• EXERCISE DATA:
(* ===== verification/PdClaims.v ===== *)
(** * What the protection domain mapper guarantees

    Its JSON reader against the grammar of JsonProofs, the table it loads, and
    the answers it gives from the table. *)

From Stdlib Require Import ZArith Lia.
From stdpp Require Import base list numbers strings.
From S2P Require Import Prelude CLib Packet QmiCodec QmiMessages QmiDecode QmiEncode.
From S2P Require Import Rmtfs RmtfsProofs Json JsonProofs Assoc PdMapper PdProofs Firmware.

(** ** The reader *)

(** C28: The JSON reader reads back what is printed.  Every text of the grammar
    within the limits of the reader (strings of up to 127 characters without
    escapes, numbers of up to 19 digits, no empty arrays or objects), with any
    white space, is read, with fuel linear in its length, as the value it
    stands for. *)
Theorem json_text_roundtrip w1 t w2 fuel :
  spaces w1 = true -> tok t = true -> spaces w2 = true -> (3 * length (ttext t) <= fuel)%nat ->
  json_parse fuel (w1 ++ ttext t ++ w2) = Ret (Some (terase t)).
Proof.
  intros Hw1 Ht Hw2 Hf. apply (parse_text w1 t w2); [|done]. cbn [padded_ok]. by rewrite Hw1, Ht, Hw2.
Qed.

Definition demo_tree : jtree :=
  TObject [([10], bytes_of_string "a", [], ([32], TArray [([], TNumber [49], []); ([32], TNull, [])], []));
           ([], bytes_of_string "b", [32], ([], TString (bytes_of_string "x y"), [10]))].

Lemma json_text_roundtrip_witness :
  json_parse 200 ([32] ++ ttext demo_tree ++ [10])
  = Ret (Some (JSON_OBJECT [(bytes_of_string "a", JSON_ARRAY [JSON_NUMBER [49]; JSON_NULL]);
                            (bytes_of_string "b", JSON_STRING (bytes_of_string "x y"))])).
Proof.
  apply (json_text_roundtrip [32] demo_tree [10] 200).
  - reflexivity.
  - reflexivity.
  - reflexivity.
  - vm_compute. lia.
Defined.

(** At the end of the input the reader steps back, onto the bracket. *)
Lemma lone_bracket fuel :
  (forall pos, pos = 0 \/ pos = 1 -> json_parse_value [c_lbracket] fuel pos = OutOfFuel)
  /\ json_parse_array [c_lbracket] fuel 0 = OutOfFuel
  /\ (forall acc, array_loop [c_lbracket] fuel acc 1 = OutOfFuel).
Proof.
  induction fuel as [|fuel (IHv & IHa & IHl)]; [done|]. split_and!.
  - intros pos Hpos. cbn [json_parse_value].
    assert (json_skip_whitespace [c_lbracket] pos = Ret 0) as -> by (destruct Hpos as [-> | ->]; reflexivity).
    cbn [mbind outcome_bind]. destruct fuel as [|fuel]; [done|].
    pose proof (not_object_at [c_lbracket] (S fuel) [] c_lbracket [] eq_refl) as Ho.
    change (Z.of_nat (length (@nil Z))) with 0 in Ho. rewrite Ho by (done || lia).
    cbn [mbind outcome_bind fst snd Z.eqb]. rewrite IHa. done.
  - cbn [json_parse_array]. change (input [c_lbracket] 0) with (@Ret (Z * Z) (c_lbracket, 1)).
    cbn [mbind outcome_bind]. change (negb (c_lbracket =? c_lbracket)) with false. cbv iota. apply IHl.
  - intros acc. cbn [array_loop]. rewrite IHv by (by right). done.
Qed.

(** The reader does not terminate on a text that ends right behind an
    opening bracket: at the end of the input [unput] steps back onto the
    bracket, which is then read as a nested array, without end. *)
Theorem lone_bracket_never_ends fuel : json_parse fuel (bytes_of_string "[") = OutOfFuel.
Proof.
  unfold json_parse. change (bytes_of_string "[") with [c_lbracket].
  destruct (lone_bracket fuel) as (Hv & _ & _). rewrite Hv by (by left). done.
Qed.

(** ** The table *)

(** The services of a file: provider and service of each. *)
Definition service_of (it : json_value) (ps : list Z * list Z) : Prop :=
  json_get_string (Some it) (bytes_of_string "provider") = Some ps.1
  /\ json_get_string (Some it) (bytes_of_string "service") = Some ps.2.

Record file_ok (root : json_value) (soc domain subdomain number : list Z) (svcs : list (list Z * list Z)) : Prop :=
  MkFileOk
  { fo_soc : json_get_string (json_get_child root (bytes_of_string "sr_domain")) (bytes_of_string "soc") = Some soc;
    fo_domain : json_get_string (json_get_child root (bytes_of_string "sr_domain")) (bytes_of_string "domain") = Some domain;
    fo_sub : json_get_string (json_get_child root (bytes_of_string "sr_domain")) (bytes_of_string "subdomain") = Some subdomain;
    fo_number : json_get_number (json_get_child root (bytes_of_string "sr_domain")) (bytes_of_string "qmi_instance_id") = (0, Some number);
    fo_services : exists its, json_get_child root (bytes_of_string "sr_service") = Some (JSON_ARRAY its)
                    /\ Forall2 service_of its svcs }.

(** The entry for one of them. *)
Definition pd_entry (soc domain subdomain number : list Z) (ps : list Z * list Z) : pd_map :=
  MkPdMap (ps.1 ++ [c_slash] ++ ps.2) (soc ++ [c_slash] ++ domain ++ [c_slash] ++ subdomain) (to_int number).

Lemma load_loop_appends soc domain subdomain number its svcs :
  Forall2 service_of its svcs -> forall maps,
  load_loop maps soc domain subdomain number its
  = (0, maps ++ map (pd_entry soc domain subdomain number) svcs).
Proof.
  induction 1 as [|it [p s] its svcs [Hp Hs] _ IH]; intros maps; cbn [load_loop map]; [by rewrite app_nil_r|].
  cbn [fst snd] in Hp, Hs. rewrite Hp, Hs, IH. by rewrite <- app_assoc.
Qed.

Lemma load_root_appends maps root soc domain subdomain number svcs :
  file_ok root soc domain subdomain number svcs ->
  pd_load_root maps root = (0, maps ++ map (pd_entry soc domain subdomain number) svcs).
Proof.
  intros [Hs Hd Hsub Hn (its & Hi & Hall)]. unfold pd_load_root. rewrite Hn, Hs, Hd, Hsub, Hi.
  cbn [json_count_children]. destruct (Z.ltb_spec (Z.of_nat (length its)) 0); [lia|].
  by apply load_loop_appends.
Qed.

(** A readable map file and the entries it stands for. *)
Definition map_file (fuel : nat) (file : option (list Z)) (es : list pd_map) : Prop :=
  exists w1 t w2 soc domain subdomain number svcs,
    file = Some (w1 ++ ttext t ++ w2) /\ spaces w1 = true /\ tok t = true /\ spaces w2 = true
    /\ file_ok (terase t) soc domain subdomain number svcs /\ (3 * length (ttext t) <= fuel)%nat
    /\ es = map (pd_entry soc domain subdomain number) svcs.

Lemma load_map_appends fuel file es maps :
  map_file fuel file es -> pd_load_map fuel maps file = Ret (0, maps ++ es).
Proof.
  intros (w1 & t & w2 & soc & domain & sub & number & svcs & -> & Hw1 & Ht & Hw2 & Hok & Hf & ->).
  unfold pd_load_map, json_parse_file.
  rewrite (parse_text w1 t w2) by (cbn [padded_ok]; by rewrite ?Hw1, ?Ht, ?Hw2).
  cbn [mbind outcome_bind]. by rewrite (load_root_appends _ _ _ _ _ _ _ Hok).
Qed.

Lemma load_files_append fuel (ents : list Z -> list pd_map) (content : list Z -> option (list Z)) ps : forall maps,
  Forall (fun p => map_file fuel (content p) (ents p)) ps ->
  pd_load_files fuel 0 maps (content <$> ps) = Ret (0, maps ++ (ps ≫= ents)).
Proof.
  induction ps as [|p ps IH]; intros maps Hall; [by rewrite app_nil_r|].
  apply list.Forall_cons in Hall as [Hp Hall]. cbn [fmap list_fmap pd_load_files].
  rewrite (load_map_appends _ _ _ _ Hp). cbn [mbind outcome_bind list_bind]. change (0 <? 0) with false. cbv iota.
  rewrite (IH _ Hall). by rewrite <- app_assoc.
Qed.

(** Loading a map file.  A file with a domain and a list of services, as any
    text of the grammar, adds exactly one entry per service to the table, in
    the order of the file, under the names provider/service and
    soc/domain/subdomain. *)
Theorem map_file_loads maps w1 t w2 soc domain subdomain number svcs fuel :
  spaces w1 = true -> tok t = true -> spaces w2 = true ->
  file_ok (terase t) soc domain subdomain number svcs -> (3 * length (ttext t) <= fuel)%nat ->
  pd_load_map fuel maps (Some (w1 ++ ttext t ++ w2))
  = Ret (0, maps ++ map (pd_entry soc domain subdomain number) svcs).
Proof.
  intros Hw1 Ht Hw2 Hok Hf. apply load_map_appends. by exists w1, t, w2, soc, domain, subdomain, number, svcs.
Qed.

(** A file in the layout of the firmware. *)
Definition demo_jsn : jtree :=
  let str k v := ([], bytes_of_string k, [], ([32], TString (bytes_of_string v), [])) in
  TObject [ ([], bytes_of_string "sr_domain", [],
             ([], TObject [str "soc" "msm"; str "domain" "modem"; str "subdomain" "wlan_pd";
                           ([], bytes_of_string "qmi_instance_id", [], ([32], TNumber [49; 56; 48], []))], []));
            ([10], bytes_of_string "sr_service", [],
             ([], TArray [([], TObject [str "provider" "kernel"; str "service" "elf_loader"], []);
                          ([], TObject [str "provider" "wlan"; str "service" "fw"], [])], [])) ]%string.

Definition demo_svcs : list (list Z * list Z) :=
  [(bytes_of_string "kernel", bytes_of_string "elf_loader"); (bytes_of_string "wlan", bytes_of_string "fw")]%string.

Definition demo_maps : list pd_map :=
  [MkPdMap (bytes_of_string "kernel/elf_loader") (bytes_of_string "msm/modem/wlan_pd") 180;
   MkPdMap (bytes_of_string "wlan/fw") (bytes_of_string "msm/modem/wlan_pd") 180]%string.

Lemma demo_file_ok :
  file_ok (terase demo_jsn) (bytes_of_string "msm") (bytes_of_string "modem") (bytes_of_string "wlan_pd")
    [49; 56; 48] demo_svcs.
Proof.
  split; try (vm_compute; reflexivity). eexists. split; [vm_compute; reflexivity|].
  repeat constructor; vm_compute; reflexivity.
Qed.

Lemma map_file_loads_witness : pd_load_map 2000 [] (Some ([] ++ ttext demo_jsn ++ [10])) = Ret (0, demo_maps).
Proof.
  apply (map_file_loads [] [] demo_jsn [10] (bytes_of_string "msm") (bytes_of_string "modem")
    (bytes_of_string "wlan_pd") [49; 56; 48] demo_svcs 2000).
  - reflexivity.
  - vm_compute. reflexivity.
  - reflexivity.
  - exact demo_file_ok.
  - vm_compute. lia.
Defined.

(** Starting up.  pd-mapper goes through the firmware directories of all
    remote processors and loads every map file in them, each once, even when
    several remote processors share a directory: the table holds exactly the
    entries of these files. *)
Theorem pd_startup_loads `{Remoteprocs} fuel (ents : list Z -> list pd_map) :
  Forall entry_ok (default [] class_entries) -> 30 * Z.of_nat (length found_jsns) < 18446744073709551000 ->
  Forall (fun p => map_file fuel (file_content p) (ents p) /\ ents p <> []) found_jsns -> found_jsns <> [] ->
  exists ps : list (list Z), NoDup ps /\ (forall p, p ∈ ps <-> p ∈ found_jsns)
    /\ pd_main_load fuel = Ret (Some (ps ≫= ents)).
Proof.
  intros Hok Hb Hall Hne. destruct (enumerate_spec Hok Hb) as (a & ps & Ha & Hf & Hnd & Hin).
  exists ps. split_and!; [done|done|].
  assert (Forall (fun p => map_file fuel (file_content p) (ents p) /\ ents p <> []) ps) as Hps.
  { apply Forall_forall. intros p Hp. apply Hin in Hp. revert p Hp. by apply Forall_forall. }
  unfold pd_main_load, pd_load_maps. unfold assoc_init in *. cbn [Nat.eqb mbind outcome_bind] in *.
  rewrite Ha. cbn [mbind outcome_bind]. rewrite Hf. cbn [mbind outcome_bind].
  rewrite (load_files_append _ ents); [|eapply Forall_impl; [exact Hps|by intros ? []]].
  cbn [mbind outcome_bind app]. change (negb (0 =? 0)) with false. cbv iota.
  destruct ps as [|p ps].
  { destruct found_jsns as [|p ps]; [done|]. by destruct (not_elem_of_nil p); apply Hin; left. }
  apply list.Forall_cons in Hps as [[_ He] _]. cbn [mbind list_bind]. by destruct (ents p).
Qed.

(** Two remote processors with their firmware in one directory. *)
#[local] Instance demo_procs : Remoteprocs :=
  {| class_entries := Some [bytes_of_string "."; bytes_of_string "remoteproc0"; bytes_of_string "remoteproc1"];
     attr_read attr := Some (Some (if decide (attr = bytes_of_string "remoteproc0/firmware")
                                   then bytes_of_string "qcom/sdm845/modem.mdt" else bytes_of_string "qcom/sdm845/adsp.mdt"));
     dir_entries path := Some [bytes_of_string "modem.mdt"; bytes_of_string "modemr.jsn"];
     file_content path := Some (ttext demo_jsn) |}.

Lemma demo_map_file : map_file 2000 (Some (ttext demo_jsn)) demo_maps.
Proof.
  exists [], demo_jsn, [], (bytes_of_string "msm"), (bytes_of_string "modem"), (bytes_of_string "wlan_pd"),
    [49; 56; 48], demo_svcs.
  split_and!; [by rewrite app_nil_r|vm_compute; reflexivity..|exact demo_file_ok|vm_compute; lia|reflexivity].
Qed.

Lemma pd_startup_loads_witness :
  found_jsns = [bytes_of_string "/vendor/firmware/qcom/sdm845/modemr.jsn";
                bytes_of_string "/vendor/firmware/qcom/sdm845/modemr.jsn"]
  /\ pd_main_load 2000 = Ret (Some demo_maps).
Proof.
  split; [vm_compute; reflexivity|].
  destruct (pd_startup_loads 2000 (fun _ => demo_maps)) as (ps & Hnd & Hin & Hm).
  - vm_compute. repeat constructor; by eexists.
  - vm_compute. reflexivity.
  - apply Forall_forall. intros p _. split; [exact demo_map_file|done].
  - vm_compute. done.
  - rewrite Hm. set (path := bytes_of_string "/vendor/firmware/qcom/sdm845/modemr.jsn") in *.
    assert (ps = [path]) as ->; [|reflexivity]. apply Permutation_singleton_r, NoDup_Permutation; [done| |].
    + apply NoDup_singleton.
    + intros p. rewrite Hin. change found_jsns with [path; path]. rewrite !elem_of_cons. clear. naive_solver.
Defined.

(** ** The answers *)

(** A get-domain-list request is answered with the domains of exactly the
    entries of the table whose service is the one asked for, in order, their
    number and the revision; whenever these fit the packet of 256 bytes. *)
Theorem domain_list_answers maps stk pkt name txn :
  list_request pkt name txn -> (256 <= length (stk_resp stk))%nat ->
  Forall domain_ok (matching maps name) -> (length (matching maps name) <= 255)%nat ->
  Z.of_nat (length (resp_wire (matching maps name))) <= 249 ->
  handle_get_domain_list maps stk pkt
  = Ret (Some (message_bytes QMI_RESPONSE SERVREG_LOC_GET_DOMAIN_LIST txn (resp_wire (matching maps name)))).
Proof. apply handle_lists. Qed.

(** A request for [name]. *)
Definition list_req_msg (name : list Z) : list Z :=
  qmi_header_bytes (MkHdr 0 9 SERVREG_LOC_GET_DOMAIN_LIST (3 + Z.of_nat (length name)))
  ++ 1 :: le_bytes 2 (Z.of_nat (length name)) ++ name.

Definition list_pkt (name : list Z) : packet :=
  MkPacket 0 20 (list_req_msg name ++ replicate 300 0) (Z.of_nat (length (list_req_msg name))).

Definition demo_stk : stack := MkStack 0 (replicate 256 170) [].

Lemma domain_list_answers_witness :
  handle_get_domain_list demo_maps demo_stk (list_pkt (bytes_of_string "wlan/fw"))
  = Ret (Some ([2; 9; 0; 33; 0; 48; 0; 2; 4; 0; 0; 0; 0; 0; 16; 2; 0; 1; 0; 17; 2; 0; 1; 0; 18; 28; 0; 1; 17]
               ++ bytes_of_string "msm/modem/wlan_pd" ++ [180; 0; 0; 0; 0; 0; 0; 0; 0])).
Proof.
  apply (domain_list_answers demo_maps demo_stk (list_pkt (bytes_of_string "wlan/fw")) (bytes_of_string "wlan/fw") 9).
  - eexists _, _, _. split; [vm_compute; reflexivity|]. split; [lia|]. split; vm_compute; reflexivity.
  - vm_compute. lia.
  - constructor; [|constructor]. split; [vm_compute; lia|]. repeat constructor; done.
  - vm_compute. lia.
  - vm_compute. congruence.
Defined.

• WORK TASK: Would you print, exactly as written, every line above from the one holding "Definition demo_jsn : jtree" through the one holding "TObject [ ([], bytes_of_string", with both included and no other lines?

• RESPONSE BOX:
Definition demo_jsn : jtree :=
  let str k v := ([], bytes_of_string k, [], ([32], TString (bytes_of_string v), [])) in
  TObject [ ([], bytes_of_string "sr_domain", [],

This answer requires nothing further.